Building of the suspension does take some work, and while alot of the parts on the sprues look alike, you really need to pay attention to part numbers.  Again the fit is good, and it looks(so far) that everything is lining up really well.



Next up is building of the LARGE engine, that does almost look like a kit in itself.

Friday, October 30, 2015

Dirty Tires

Here is a method I use for making tire look dirty, where the dust and dirt collect in the treads.  To start I mix a slurry of water and pigments, in this case using Mig Dried Mud.  The slurry should not be to thick, I like to have it runny as to get into all the crevices.








Next is to coat the wheel with the slurry, making sure to get it into the crevices, treads, and all areas you want to have the dirt showing.  I also apply the slurry into the wheel wheel and bottom of model.









Then you have to let it dry, I usually give it about an hour.


After that you can rub off the excess, I use a my thumb or finger, to be able to get the right pressure
and have better control taking off just what I want.  You can also use a stiff brush to change the effect and pattern in some areas, like the hub.

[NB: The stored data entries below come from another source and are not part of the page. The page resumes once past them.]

(** What a backend answers to a call, and to calls one after the other. *)
Section client.
Context {S : Type} `{OobBackend S}.
Definition perform (call : Call) (s : S) : Answer * S :=
  match call with
  | Submit c => let '(r, s) := submit_commitment c s in (Submitted r, s)
  | Poll h => let '(r, s) := poll_finality h s in (Polled r, s)
  | Latest => (LatestIs (get_latest_finalized s), s)
  end.
Fixpoint perform_all (calls : list Call) (s : S) : list Answer * S :=
  match calls with
  | [] => ([], s)
  | call :: calls =>
      let '(answer, s) := perform call s in
      let '(answers, s) := perform_all calls s in (answer :: answers, s)
  end.
End client.

(** ** The contract, on the history of the calls (the latest first) *)

Section contract.
Context (delay : Z).

(** The latest commitment to a block, the polls that found one, the answer to a poll. *)
Fixpoint submitted (past : list Call) (h : B256) : option CommitmentEnvelope :=
  match past with
  | [] => None
  | Submit c :: past => if decide (env_block_hash c = h) then Some c else submitted past h
  | _ :: past => submitted past h
  end.
Fixpoint polls (past : list Call) (h : B256) : Z :=
  match past with
  | [] => 0
  | Poll h' :: past =>
      (if bool_decide (h' = h) && bool_decide (is_Some (submitted past h)) then 1 else 0) + polls past h
  | _ :: past => polls past h
  end.
Definition poll_answer (past : list Call) (h : B256) : result FinalityStatus OobError :=
  match submitted past h with
  | None => Err InvalidCommitment
  | Some c => if polls past h + 1 <? delay then Ok Pending else Ok (Finalized (mock_proof c delay))
  end.
Fixpoint finalized (past : list Call) : option FinalityProof :=
  match past with
  | [] => None
  | Poll h :: past => match poll_answer past h with Ok (Finalized proof) => Some proof | _ => finalized past end
  | _ :: past => finalized past
  end.
Definition contract (past : list Call) (call : Call) : Answer :=
  match call with
  | Submit _ => Submitted (Ok tt)
  | Poll h => Polled (poll_answer past h)
  | Latest => LatestIs (Ok (finalized past))
  end.
Fixpoint contract_all (past calls : list Call) : list Answer :=
  match calls with
  | [] => []
  | call :: calls => contract past call :: contract_all (call :: past) calls
  end.
End contract.

(** ** The backend keeps the contract *)

Lemma latest_commitment_app commitments c h :
  latest_commitment (commitments ++ [c]) h = if decide (env_block_hash c = h) then Some c else latest_commitment commitments h.
Proof.
  unfold latest_commitment. rewrite reverse_app. cbn. case_decide; [done|]. by destruct (list_find _ _) as [[]|].
Qed.
Lemma polls_bounds past h : 0 <= polls past h <= len past.
Proof.
  induction past as [|[c|h'|] past IH]; unfold len in *; cbn [polls length] in *; try lia. case_if_goal; lia.
Qed.
Lemma polls_poll past h : is_Some (submitted past h) → polls (Poll h :: past) h = polls past h + 1.
Proof. intros Hs. cbn. rewrite !bool_decide_true by done. cbn. lia. Qed.
Lemma polls_other past h h' : h' ≠ h ∨ submitted past h = None → polls (Poll h' :: past) h = polls past h.
Proof.
  intros Hs. cbn. destruct Hs as [?| ->]; [by rewrite bool_decide_false|].
  by rewrite (bool_decide_false (is_Some None)), andb_false_r by apply is_Some_None.
Qed.

(** What the state of the backend holds after a history. *)
Record implements (delay : Z) (past : list Call) (b : MockOobBackend) : Prop := {
  im_unpoisoned : mb_poisoned b = false;
  im_delay : ms_finality_delay (mb_state b) = delay;
  im_commitments h : latest_commitment (ms_commitments (mb_state b)) h = submitted past h;
  im_polls h : default 0 (ms_poll_counts (mb_state b) !! h) = polls past h;
  im_hashes h : h ∈ ms_finalized_block_hashes (mb_state b) ↔ 0 < polls past h ∧ delay <= polls past h;
  im_latest : ms_latest_finalized (mb_state b) = finalized delay past;
}.
Lemma implements_new delay : implements delay [] (MockOobBackend_new delay).
Proof. split; try done. intros h. cbn. split; [set_solver|lia]. Qed.

#[local] Arguments latest_commitment : simpl never.
Lemma submit_refines delay past c b :
  implements delay past b →
  (perform (Submit c) b).1 = contract delay past (Submit c) ∧ implements delay (Submit c :: past) (perform (Submit c) b).2.
Proof.
  intros [Hp Hd Hc Hn Hh Hl]. cbn. unfold Mock_submit, with_lock. rewrite Hp. cbn. split; [done|].
  split; cbn; try done. intros h. rewrite latest_commitment_app. case_decide; [done|apply Hc].
Qed.
Lemma poll_refines delay past h b :
  implements delay past b → len past < u64_max →
  (perform (Poll h) b).1 = contract delay past (Poll h) ∧ implements delay (Poll h :: past) (perform (Poll h) b).2.
Proof.
  intros [Hp Hd Hc Hn Hh Hl] Hlen. cbn [perform poll_finality Mock_backend contract]. unfold Mock_poll, with_lock. rewrite Hp, Hc.
  pose proof (polls_bounds past h) as Hb. unfold poll_answer. destruct (submitted past h) as [c|] eqn:Hs; cbn.
  - rewrite Hn, Hd. unfold u64_wrapping_add. rewrite Z.mod_small by lia.
    assert (Hpolls : ∀ k, polls (Poll h :: past) k = polls past k + (if decide (k = h) then 1 else 0)).
    { intros k. case_decide as Hk; [subst; by rewrite polls_poll by (by rewrite Hs)|rewrite polls_other by naive_solver; lia]. }
    assert (Hcounts : ∀ k, default 0 (<[h := polls past h + 1]> (ms_poll_counts (mb_state b)) !! k) = polls (Poll h :: past) k).
    { intros k. rewrite Hpolls. case_decide as Hk; [subst; by rewrite lookup_insert_eq|].
      rewrite lookup_insert_ne by done. rewrite Hn. lia. }
    destruct (Z.ltb_spec (polls past h + 1) delay) as [Hlt|Hge]; cbn [fst snd]; (split; [done|]); split; try done.
    + intros k. rewrite Hpolls. cbn. rewrite Hh. case_decide; [subst; lia|by rewrite Z.add_0_r].
    + cbn. unfold poll_answer. rewrite Hs. by rewrite (proj2 (Z.ltb_lt _ _) Hlt).
    + intros k. rewrite Hpolls. cbn. rewrite elem_of_union, elem_of_singleton, Hh. case_decide as Hk; [subst; split; [intros _; lia|by left]|].
      rewrite Z.add_0_r. naive_solver.
    + cbn. unfold poll_answer. rewrite Hs. by rewrite (proj2 (Z.ltb_ge _ _) Hge).
  - split; [done|].
    assert (Hpolls : ∀ k, polls (Poll h :: past) k = polls past k).
    { intros k. apply polls_other. destruct (decide (h = k)) as [<-|]; [by right|by left]. }
    split; try done; [intros k; rewrite Hpolls; apply Hn|intros k; rewrite Hpolls; apply Hh|].
    cbn. unfold poll_answer. by rewrite Hs.
Qed.
Lemma perform_refines delay past call b :
  implements delay past b → len past < u64_max →
  (perform call b).1 = contract delay past call ∧ implements delay (call :: past) (perform call b).2.
Proof.
  intros Hi Hlen. destruct call as [c|h|]; [by apply submit_refines|by apply poll_refines|].
  destruct Hi as [Hp Hd Hc Hn Hh Hl]. cbn. unfold Mock_latest. rewrite Hp, Hl. done.
Qed.
Lemma perform_all_refines delay past calls b :
  implements delay past b → len past + len calls <= u64_max →
  (perform_all calls b).1 = contract_all delay past calls ∧ implements delay (reverse calls ++ past) (perform_all calls b).2.
Proof.
  revert past b. induction calls as [|call calls IH]; intros past b Hi Hlen; [done|].
  unfold len in *. cbn [length] in *. destruct (perform_refines delay past call b Hi) as [Ha Hi']; [unfold len; lia|].
  cbn [perform_all contract_all]. destruct (perform call b) as [answer b']. cbn [fst snd] in *.
  destruct (IH (call :: past) b' Hi') as [Has Hi'']; [cbn [length]; lia|].
  destruct (perform_all calls b') as [answers b'']. cbn [fst snd] in *.
  rewrite reverse_cons, <- app_assoc. split; [congruence|done].
Qed.

(** a backend with any delay answers any calls, up to 2^64 of them, as the contract says:
    a poll of a block without a commitment is an error; the polls of a block with one are
    pending up to the delay and finalized from then on, with the latest commitment; the
    latest finalized proof is the last one a poll answered.  The blocks recorded as
    finalized are those whose polls reached the delay. *)
Theorem backend_refines (delay : Z) (calls : list Call) :
  len calls <= u64_max →
  let '(answers, b) := perform_all calls (MockOobBackend_new delay) in
  answers = contract_all delay [] calls ∧
  ∀ h, h ∈ ms_finalized_block_hashes (mb_state b) ↔ 0 < polls (reverse calls) h ∧ delay <= polls (reverse calls) h.
Proof.
  intros Hlen. destruct (perform_all_refines delay [] calls _ (implements_new delay)) as [Ha Hi]; [done|].
  rewrite app_nil_r in Hi. destruct (perform_all calls _) as [answers b]. split; [done|apply Hi].
Qed.

Definition spares (h : B256) (call : Call) : Prop := ∀ c, call = Submit c → env_block_hash c ≠ h.
Lemma submitted_kept recent past h : Forall (spares h) recent → submitted (recent ++ past) h = submitted past h.
Proof.
  induction 1 as [|[c|h'|] recent Hcall _ IH]; cbn; try done. by rewrite decide_False by by apply Hcall.
Qed.
#[export] Instance Call_eq_dec : EqDecision Call.
Proof. solve_decision. Defined.
Definition polls_of (h : B256) (calls : list Call) : Z := len (filter (λ call, call = Poll h) calls).
Lemma polls_kept recent past h :
  Forall (spares h) recent → is_Some (submitted past h) → polls (recent ++ past) h = polls_of h recent + polls past h.
Proof.
  intros Hall Hs. unfold polls_of, len. induction Hall as [|call recent Hcall Hr IH]; [done|].
  rewrite filter_cons. destruct call as [c|h'|]; cbn [polls app].
  - rewrite decide_False by done. exact IH.
  - rewrite submitted_kept by done. rewrite (bool_decide_true (is_Some _)), andb_true_r by done.
    destruct (decide (h' = h)) as [->|Hne].
    + rewrite bool_decide_true, decide_True by done. cbn [length]. lia.
    + rewrite bool_decide_false, decide_False by congruence. cbn [length]. lia.
  - rewrite decide_False by done. exact IH.
Qed.
Lemma polls_of_reverse h calls : polls_of h (reverse calls) = polls_of h calls.
Proof. unfold polls_of, len. by rewrite (Permutation_length (filter_Permutation _ _ _ (reverse_Permutation calls))). Qed.

(** The answer to one more poll, whatever came before. *)
Lemma poll_after delay calls h :
  len calls < u64_max →
  (perform (Poll h) (perform_all calls (MockOobBackend_new delay)).2).1 = Polled (poll_answer delay (reverse calls) h).
Proof.
  intros Hlen. destruct (perform_all_refines delay [] calls _ (implements_new delay)) as [_ Hi]; [unfold len in *; cbn; lia|].
  rewrite app_nil_r in Hi. apply (perform_refines _ _ (Poll h)) in Hi as [Ha _]; [exact Ha|].
  unfold len in *. by rewrite length_reverse.
Qed.

(** finality comes and stays: once a commitment was submitted, and its block polled 
    least as often as the delay says, less one, the next poll answers the proof of th
    commitment, unless another commitment to the block was submitted since; and a poll
    answers finality only of a commitment to its block that was submitted. *)
Theorem finality_after_delay (delay : Z) (before since : list Call) (c : CommitmentEnvelope) :
  len (before ++ Submit c :: since) < u64_max →
  Forall (spares (env_block_hash c)) since →
  delay - 1 <= polls_of (env_block_hash c) since →
  let b := (perform_all (before ++ Submit c :: since) (MockOobBackend_new delay)).2 in
  (perform (Poll (env_block_hash c)) b).1 = Polled (Ok (Finalized (mock_proof c delay))).
Proof.
  intros Hlen Hsince Hpolls. cbv zeta. rewrite poll_after by done. rewrite reverse_app, reverse_cons, <- !app_assoc.
  set (past := [Submit c] ++ reverse before). assert (Hs : submitted past (env_block_hash c) = Some c).
  { subst past. cbn. by rewrite decide_True. }
  assert (Hr : Forall (spares (env_block_hash c)) (reverse since)) by by apply Forall_reverse.
  unfold poll_answer. rewrite submitted_kept, Hs by done. rewrite polls_kept, polls_of_reverse by (done || by rewrite Hs).
  pose proof (polls_bounds past (env_block_hash c)). by rewrite (proj2 (Z.ltb_ge _ _)) by lia.
Qed.

Lemma submitted_in past h c : submitted past h = Some c → Submit c ∈ past ∧ env_block_hash c = h.
Proof.
  induction past as [|[c'|h'|] past IH]; cbn; [done|case_decide; [intros [= ->]; split; [by constructor|done]|]|..];
    intros Hs; apply IH in Hs as [? ?]; (split; [by constructor|done]).
Qed.
Lemma polls_le_polls_of past h : polls past h <= polls_of h past.
Proof.
  unfold polls_of, len. induction past as [|call past IH]; [done|]. rewrite filter_cons.
  destruct call as [c|h'|]; cbn [polls]; [by rewrite decide_False..| |by rewrite decide_False].
  destruct (decide (h' = h)) as [->|Hne].
  - rewrite decide_True by done. cbn [length]. case_if_goal; lia.
  - rewrite bool_decide_false by done. rewrite decide_False by congruence. cbn. lia.
Qed.
(** a poll answers finality only with the proof of a commitment to its block that was
    submitted, and not before the delay is over. *)
Theorem finality_is_earned (delay : Z) (calls : list Call) (h : B256) (proof : FinalityProof) :
  len calls < u64_max →
  (perform (Poll h) (perform_all calls (MockOobBackend_new delay)).2).1 = Polled (Ok (Finalized proof)) →
  ∃ c, Submit c ∈ calls ∧ env_block_hash c = h ∧ proof = mock_proof c delay ∧ delay <= polls_of h calls + 1.
Proof.
  intros Hlen. rewrite poll_after by done. unfold poll_answer.
  destruct (submitted (reverse calls) h) as [c|] eqn:Hs; [|done].
  destruct (Z.ltb_spec (polls (reverse calls) h + 1) delay) as [|Hge]; [done|]. intros [= <-].
  apply submitted_in in Hs as [Hin Hh]. exists c. split; [by apply elem_of_reverse|]. do 2 (split; [done|]).
  pose proof (polls_le_polls_of (reverse calls) h) as Hle. rewrite polls_of_reverse in Hle. lia.
Qed.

Thursday, October 29, 2015

Removing Small Parts

Sometimes removing small, fine, and/or delicate parts from a sprue can be disastrous.  Using clipper, snips or a hobby knife can damage the part, or even break it.  A good solution to this is to get and use a good razor saw.  Carefully cutting the part of the sprue using a razor saw can help save the part and get it off the sprue without damage.


The razor saws I use are from RB Models.  The set comes with a photo-etched clip to hold the saw that will fit into almost any hobby knife handle.  The blades are thin and sharp.  I prefer to use the fine blades, as you can control the cut better, especially with delicate parts.